In short, cryptojacking is an easy, low-risk way for cyber-criminals to make money. After all, if they can get another individual’s or organisation’s computers to mine the currency, they take the onus off themselves and they no longer have to incur the significant costs of the mining process.
Even if cryptojacking is difficult to detect in the short-term, the long-term impact on the businesses whose machines have been hijacked will extend beyond higher energy bills. Once discovered, the simple realisation that someone has been using their systems over a prolonged period to mine cryptocurrencies is a bad enough setback to bear. However, organisations also need to bear in mind that mining cryptocurrency is a heavy-duty process that can result in significant wear and tear on the computing infrastructure. As a result, for the businesses affected, the knowledge that the criminals have effectively been driving the organisation’s systems into the ground, is likely to be even more galling.
The bad news is that as the popularity of cryptocurrencies increases and forms of malware proliferate, the cryptojacking threat is likely to get even worse. So how can businesses protect themselves? First and foremost, they need to ensure they are following network security best practices.

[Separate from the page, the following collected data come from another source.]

(** ** The session of the page *)

Lemma fire_keeps_session (s : Page.State) (e : Page.Event) :
  JS.truthyOpt (Page.sessionId s) = true ->
  JS.truthyOpt (Page.sessionId (Page.fire s e)) = true.
Proof.
  intros Hs.
  destruct e as [file net|net|net|step| | |cleanedData| | |]; cbn [Page.fire];
    repeat match goal with
           | |- context [if ?b then _ else _] => destruct b
           | |- context [match Page.uploadedFile s with _ => _ end] =>
               destruct (Page.uploadedFile s)
           end;
    try exact Hs;
    try (rewrite (proj2 (handlePreview_step s net)); exact Hs).
  - unfold Page.handleFileUpload.
    destruct (Roles.findRole (Page.roleId s)) as [role|]; [|exact Hs].
    assert (Hstored : forall sid err,
              JS.truthy sid = true ->
              JS.truthyOpt (Page.sessionId (Page.uploadStored s file sid err)) = true).
    { intros sid err Hsid. unfold Page.uploadStored. destruct (JS.truthyOpt err); exact Hsid. }
    destruct (String.eqb (Roles.id role) "business_analyst"); [|apply Hstored; reflexivity].
    destruct (Page.businessAnalysisUpload net) as [err|[| |r]]; cbn [Page.state];
      try exact Hs.
    + apply Hstored. reflexivity.
    + apply Hstored. apply truthy_orElse. reflexivity.
  - unfold Page.handleStepNavigation. destruct (step <=? Page.currentStep s)%Z; exact Hs.
Qed.

(** X25: a session id, once the page holds one, is never lost: no upload,
    preview, step button or "Start Over" clears it, however the calls
    settle; "Start Over" in particular only returns to step 1. *)
Theorem session_is_never_cleared (s : Page.State) (events : list Page.Event) :
  JS.truthyOpt (Page.sessionId s) = true ->
  JS.truthyOpt (Page.sessionId (Page.run s events)) = true /\
  Page.sessionId (Page.fire s Page.StartOver) = Page.sessionId s /\
  Page.preview (Page.fire s Page.StartOver) = Page.preview s /\
  Page.uploadedFile (Page.fire s Page.StartOver) = Page.uploadedFile s.
Proof.
  intros Hs. split.
  - unfold Page.run. revert s Hs.
    induction events as [|e rest IH]; intros s Hs; cbn [fold_left]; [exact Hs|].
    apply IH. apply fire_keeps_session. exact Hs.
  - cbn [Page.fire].
    destruct (Page.rendered s 2 || Page.rendered s 3 || Page.rendered s 4); repeat split.
Qed.

(** Witness: the sample visit, resumed on the cleaning step and started
    over. *)
Lemma session_is_never_cleared_witness :
  JS.truthyOpt
    (Page.sessionId (Page.run Samples.cleaningPage (Samples.demoVisit ++ [Page.StartOver])))
  = true.
Proof.
  exact (proj1 (session_is_never_cleared Samples.cleaningPage
                  (Samples.demoVisit ++ [Page.StartOver]) eq_refl)).
Defined.
(** ** The chat route and the client that calls it *)

Module ChatProperties.
Import JS ExecutorApi Agent Transport Client Spec StringFacts AgentProperties.

#[local] Arguments String.append !_ _ / : simpl nomatch.

(** A request without a prompt, or with the empty string as prompt, is
    answered 400 'Prompt is required' whatever its thread_id; the agent
    is not invoked and no thread is created or changed. *)
Theorem absent_or_empty_prompt_is_refused
    (react : list message -> completion (list message))
    (o : gmap string value) (store : gmap string (list message)) :
  o !! "prompt" = None \/ o !! "prompt" = Some (Str "") ->
  generate react (read_generate o) store
  = (Respond 400 (ErrorBody "Prompt is required"), store).
Proof.
  unfold generate, read_generate, field. simpl. now intros [-> | ->].
Qed.

Lemma absent_or_empty_prompt_is_refused_witness :
  generate (fun _ => Ret []) (read_generate {[ "thread_id" := Str "t1" ]}) ∅
  = (Respond 400 (ErrorBody "Prompt is required"), ∅).
Proof.
  apply (absent_or_empty_prompt_is_refused (fun _ => Ret [])
           {[ "thread_id" := Str "t1" ]} ∅).
  left. apply lookup_singleton_ne. discriminate.
Defined.

(** A thread_id that is null, false, zero or the empty string is treated
    like a missing one: the request is served on the thread 'default',
    which receives the prompt and the messages of the run, and every
    other thread is left as it was. *)
Theorem falsy_thread_id_means_default_thread
    (react : list message -> completion (list message))
    (req : request) (store : gmap string (list message)) :
  truthy (prompt req) = true ->
  truthy (thread_id req) = false ->
  let store' := snd (generate react req store) in
  let seen := history store "default" ++ [Message "user" (prompt req)] in
  history store' "default" = seen ++ contributed react seen /\
  (forall other, other <> "default" -> store' !! other = store !! other).
Proof.
  intros P T. cbv zeta. rewrite generate_store by assumption.
  assert (D : thread_of req = Str "default")
    by (unfold thread_of, or_else; now rewrite T).
  rewrite agent_invoke_store, D. simpl to_string. split.
  - now rewrite history_insert.
  - intros other H. now rewrite lookup_insert_ne by congruence.
Qed.

Lemma falsy_thread_id_means_default_thread_witness :
  history
    (snd (generate (fun _ => Ret [Message "assistant" (Str "hello")])
            (Request (Str "hi") (Str "")) ∅)) "default"
  = [Message "user" (Str "hi"); Message "assistant" (Str "hello")].
Proof.
  rewrite (proj1 (falsy_thread_id_means_default_thread
                    (fun _ => Ret [Message "assistant" (Str "hello")])
                    (Request (Str "hi") (Str "")) ∅ eq_refl eq_refl)).
  reflexivity.
Defined.
Lemma required_parameters_checked_witness :
  validate_service_parameters "tts" "speak" ({[ "message" := 1 ]} : gmap string Z)
  = (false, "Missing required parameters for tts.speak: media_player_entity_id")
  /\ validate_service_parameters "tts" "speak"
       ({[ "message" := 1; "media_player_entity_id" := 2; "volume" := 3 ]}
          : gmap string Z)
     = (true, "Parameters valid").
Proof.
  split.
  - refine (eq_trans
              (proj1 (proj2 (proj1 required_parameters_checked Z "tts" "speak" _)) _) _).
    + vm_compute. discriminate.
    + vm_compute. reflexivity.
  - apply (proj1 (proj2 (proj2 (proj1 required_parameters_checked Z "tts" "speak" _)))).
    vm_compute. reflexivity.
Defined.

(** C10: for a domain that is not in the registry, and for a service that
    has no entry in the parameter map of its domain, every mapping is
    accepted; and whatever the domain and the service, the answer is
    either the acceptance or the list of missing required parameters,
    never a report of an unknown domain or service. *)
Theorem unknown_service_has_no_requirements
    (Any : Type) (d s : string) (provided : gmap string Any) :
  (get_domain_info d = None
   \/ exists info, get_domain_info d = Some info
                   /\ dict_get (di_parameters info) s = None) ->
  pl_required (get_service_parameters d s) = []
  /\ validate_service_parameters d s provided = (true, "Parameters valid")
  /\ forall (d' s' : string) (provided' : gmap string Any),
       validate_service_parameters d' s' provided' = (true, "Parameters valid")
       \/ exists missing, missing <> []
            /\ validate_service_parameters d' s' provided' =
                 (false, "Missing required parameters for " ++ d' ++ "." ++ s'
                         ++ ": " ++ join ", " missing).
Proof.
  intros H.
  assert (Hreq : pl_required (get_service_parameters d s) = []).
  { unfold get_service_parameters.
    destruct H as [-> | [info [-> ->]]]; reflexivity. }
  split; [exact Hreq|]. split.
  - rewrite validate_service_parameters_eq. unfold absent_required.
    rewrite Hreq. reflexivity.
  - intros d' s' provided'. rewrite validate_service_parameters_eq.
    destruct (absent_required d' s' provided') as [|k l] eqn:E.
    + left. reflexivity.
    + right. exists (k :: l). split; [discriminate | reflexivity].
Qed.

Lemma unknown_service_has_no_requirements_witness :
  validate_service_parameters "not_a_domain" "turn_on" (∅ : gmap string Z)
  = (true, "Parameters valid")
  /\ validate_service_parameters "switch" "turn_on" ({[ "extra" := 1 ]} : gmap string Z)
     = (true, "Parameters valid").
Proof.
  split.
  - apply (unknown_service_has_no_requirements Z "not_a_domain" "turn_on" ∅).
    left. reflexivity.
  - apply (unknown_service_has_no_requirements Z "switch" "turn_on" {[ "extra" := 1 ]}).
    right. eexists. split; reflexivity.
Defined.

End RegistryFacts.

(* ================================================================== *)
(** * The conversation history *)
(* ================================================================== *)

Module HistoryFacts.
Import Py PyFacts History.

(** The turns of [l] that are younger than [max_history_age] at [now]. *)
Definition fresh (self : ConversationHistory) (now : Z) (l : list turn) : list turn :=
  List.filter (fun t => now - max_history_age self <? timestamp t) l.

Patch management is key – organisations need to implement all the latest patches as soon as they become available. This is an essential prerequisite, that is sadly neglected by many businesses but it is unlikely to be sufficient in itself.
Patching will not protect businesses against zero-day, or other as-yet unknown, threats, for example. So what additional techniques can be implemented?
From an endpoint perspective, anti-virus or anti-malware software can help protect the business. Systems that are specifically looking for anomalous behaviour are also key. Finally, it is imperative that organisations implement systems that continuously monitor the performance of their machines and their network as a whole. That’s crucial because performance management is often able to quickly identify any spikes in the way that machines are operating and therefore provide instant awareness of problems.
Systems integrators and security solution providers can play an important role here too by providing consultancy and supporting technology. They can more specifically assist customers with best practice and talk through and improve their security posture. To support that approach, they can also provide tools that help with patch management, or that are focused on prevention or monitoring, or driving optimum performance.
It’s clear that cryptojacking is the latest trend in malware and its unlikely to decline in popularity any time soon. We are seeing large-scale attacks proliferating, the approach can bring perpetrators quick rewards and it will continue to be seen as a low-risk way to make money – for the foreseeable future at least. That’s why it’s vital that organisations are prepared; that they are implementing best practice security approaches and the systems and solutions to protect themselves against cryptojacking, or as it is increasingly seen, the latest, big cybersecurity threat.